*What to do:*
Within the listing, each line that has the string "fail" should be copied.

*The data:*
(** ** evm_hooks.go *)

(** The conversion of one log, [None] where the loop body continues early. *)
Definition decode_transfer (log : EthLog) : outcome (option (string * string * Z)) :=
  match log_Topics log with
  | [eventID; fromTopic; toTopic] =>
      match abi_EventByID erc20_abi eventID with
      | Panic => Panic
      | Err _ => Ok None
      | Ok name =>
          if negb (String.eqb name ERC20EventTransfer) then Ok None
          else match abi_Unpack erc20_abi name (log_Data log) with
               | Panic => Panic
               | Ok (ArgBig tokens :: _) =>
                   if 0 <? tokens then Ok (Some (fromTopic, toTopic, tokens)) else Ok None
               | _ => Ok None
               end
      end
  | _ => Ok None
  end.

Definition process_log (log : EthLog) : M C unit :=
  let* transfer := lift (decode_transfer log) in
  match transfer with
  | None => ret tt
  | Some (fromTopic, toTopic, tokens) =>
      let contractAddr := log_Address log in
      let* id := GetTokenPairIdByERC20Addr contractAddr in
      if String.eqb (default "" id) "" then ret tt
      else
        let* found := GetTokenPair id in
        match found with
        | None => ret tt
        | Some tp =>
            if negb (String.eqb (BytesToAddress toTopic) ModuleAddress) then ret tt
            else if negb (Enabled tp) then ret tt
            else
              let coins := [mkCoin (Pair_Denom tp) tokens] in
              let* converted := attempt
                match ContractOwner tp with
                | OWNER_MODULE =>
                    do! CallEVM erc20_abi ModuleAddress contractAddr true "burn" [ArgBig tokens]; ret tt
                | OWNER_EXTERNAL => ext (MintCoins ModuleName coins)
                | OWNER_UNSPECIFIED => fail ErrUndefinedOwner
                end in
              match converted with
              | inr _ => ret tt
              | inl _ =>
                  let recipient := BytesToAddress fromTopic in
                  do! attempt (ext (SendCoinsFromModuleToAccount ModuleName recipient coins));
                  ret tt
              end
        end
  end.

Definition PostTxProcessing (logs : list EthLog) : M C unit :=
  let* params := GetParams in
  if negb (EnableErc20 params) || negb (EnableEVMHook params) then ret tt
  else for_each logs process_log.

(** ** grpc_query.go, genesis.go, migrations *)

Definition query_TokenPair (req : option string) : M C TokenPair :=
  match req with
  | None => fail (Foreign "codes.InvalidArgument")
  | Some token =>
      do! match ValidateAddress token with
          | Ok _ => ret tt
          | Panic => panic
          | Err _ => reject (negb (ValidateDenom token)) (Foreign "codes.InvalidArgument")
          end;
      let* id := GetTokenPairID token in
      do! reject (String.eqb (default "" id) "") (Foreign "codes.NotFound");
      let* found := GetTokenPair id in
      match found with Some tp => ret tp | None => fail (Foreign "codes.NotFound") end
  end.

Definition query_Params : M C Params := GetParams.

Definition InitGenesis (data : GenesisState) : M C unit :=
  do! SetParams (Gen_Params data);
  let* acc := ext (Erc20_GetModuleAccount ModuleName) in
  match acc with
  | None => panic
  | Some _ =>
      do! for_each (Gen_TokenPairs data) SetTokenPair;
      do! for_each (Gen_DenomIndexes data)
            (fun idx => SetTokenPairIdByDenom (DIdx_Denom idx) (DIdx_TokenPairId idx));
      for_each (Gen_Erc20AddressIndexes data)
        (fun idx => SetTokenPairIdByERC20Addr (BytesToAddress (EIdx_Erc20Address idx)) (EIdx_TokenPairId idx))
  end.

Definition ExportGenesis : M C GenesisState :=
  let* params := GetParams in
  let* pairs := GetTokenPairs in
  let* denomIndexes := GetAllTokenPairDenomIndexes in
  let* erc20AddressIndexes := GetAllTokenPairERC20AddressIndexes in
  ret (mkGenesisState params pairs denomIndexes erc20AddressIndexes).

(** [migrations/v2.UpdateParams]: both flags on. *)
Definition Migrate1to2 : M C unit :=
  mod_store (fun s => mkStore (Some (mkParams true true)) (st_pairs s) (st_byErc20 s) (st_byDenom s)).

End keeper.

*Response box:*
                | OWNER_UNSPECIFIED => fail ErrUndefinedOwner
  | None => fail (Foreign "codes.InvalidArgument")
      match found with Some tp => ret tp | None => fail (Foreign "codes.NotFound") end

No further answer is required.